* DATA FOR ANALYSIS:
Lemma delete_undecided_shrinks P k : P k → steps (undecided_shrinks P) (delete_undecided k).
Proof.
  intros HP. apply steps_db_call_modify; [apply _|by left|]. intros d k'. simpl.
  destruct (decide (k' = k)) as [->|]; [right; by rewrite lookup_delete_eq|left].
  by rewrite lookup_delete_ne.
Qed.

Lemma put_undecided_same_decided k v : steps same_decided (put_undecided k v).
Proof. by apply steps_db_call_modify; [apply _|..]. Qed.
Lemma delete_undecided_same_decided k : steps same_decided (delete_undecided k).
Proof. by apply steps_db_call_modify; [apply _|..]. Qed.
Lemma delete_decided_same_undecided k : steps same_undecided (delete_decided k).
Proof. by apply steps_db_call_modify; [apply _|..]. Qed.
Lemma db_call_same_decided : steps same_decided db_call.
Proof. by apply steps_db_call. Qed.
Lemma db_call_same_undecided : steps same_undecided db_call.
Proof. by apply steps_db_call. Qed.
Lemma db_call_decided_shrinks P : steps (decided_shrinks P) db_call.
Proof. apply steps_db_call. by left. Qed.
Lemma db_call_undecided_shrinks P : steps (undecided_shrinks P) db_call.
Proof. apply steps_db_call. by left. Qed.
#[export] Hint Resolve put_undecided_same_decided delete_undecided_same_decided
  delete_decided_same_undecided db_call_same_decided db_call_same_undecided
  db_call_decided_shrinks db_call_undecided_shrinks : steps.

Section frames.
Context `{KS : Codec BlobSidecar}.

Lemma put_undecided_blobs_same_decided h r bs : steps same_decided (put_undecided_blobs h r bs).
Proof. unfold put_undecided_blobs. apply steps_spawn_blocking. steps_tac. Qed.

Lemma get_undecided_blobs_same_decided h r : steps same_decided (get_undecided_blobs h r).
Proof. unfold get_undecided_blobs. apply steps_spawn_blocking. steps_tac. Qed.
Lemma get_undecided_blobs_same_undecided h r : steps same_undecided (get_undecided_blobs h r).
Proof. unfold get_undecided_blobs. apply steps_spawn_blocking. steps_tac. Qed.
Lemma get_decided_blobs_same_decided h : steps same_decided (get_decided_blobs h).
Proof. unfold get_decided_blobs. apply steps_spawn_blocking. steps_tac. Qed.
Lemma get_decided_blobs_same_undecided h : steps same_undecided (get_decided_blobs h).
Proof. unfold get_decided_blobs. apply steps_spawn_blocking. steps_tac. Qed.

Lemma drop_round_same_decided h r : steps same_decided (drop_round h r).
Proof. unfold drop_round, drop_entry. apply steps_spawn_blocking. steps_tac. Qed.

Lemma drop_round_shrinks h r :
  steps (undecided_shrinks (λ k, starts_with k (undecided_prefix h r) = true)) (drop_round h r).
Proof.
  unfold drop_round. apply steps_spawn_blocking. apply steps_bind; [apply _|auto with steps|].
  intros _. apply steps_bind; [apply _|apply steps_get, _|]. intros d.
  apply steps_bind; [apply _| |intros; apply steps_ret, _]. apply steps_foldM; [apply _|].
  intros total [k v] Hin. apply elem_of_scan_prefix in Hin as [_ Hsw]. unfold drop_entry.
  apply steps_bind; [apply _|apply steps_lift, _|]. intros ?.
  apply steps_bind; [apply _| |intros; apply steps_ret, _]. by apply delete_undecided_shrinks.
Qed.

Lemma delete_archived_shrinks h idxs :
  steps (decided_shrinks (λ k, ∃ i, i ∈ idxs ∧ k = to_decided_key (mkBlobKey h 0 i)))
    (delete_archived h idxs).
Proof.
  unfold delete_archived. apply steps_spawn_blocking, steps_foreach; [apply _|].
  intros i Hi. apply delete_decided_shrinks. eauto.
Qed.

Lemma delete_archived_same_undecided h idxs : steps same_undecided (delete_archived h idxs).
Proof. unfold delete_archived. apply steps_spawn_blocking. steps_tac. Qed.

Lemma prune_before_same_undecided h : steps same_undecided (prune_before h).
Proof. unfold prune_before. apply steps_spawn_blocking. steps_tac. Qed.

* HOW TO COMPLETE THIS TASK:
For each line above that has the word "idxs", add one to a tally, and report the final tally alone.

* ANSWER TO THIS PROBLEM:
4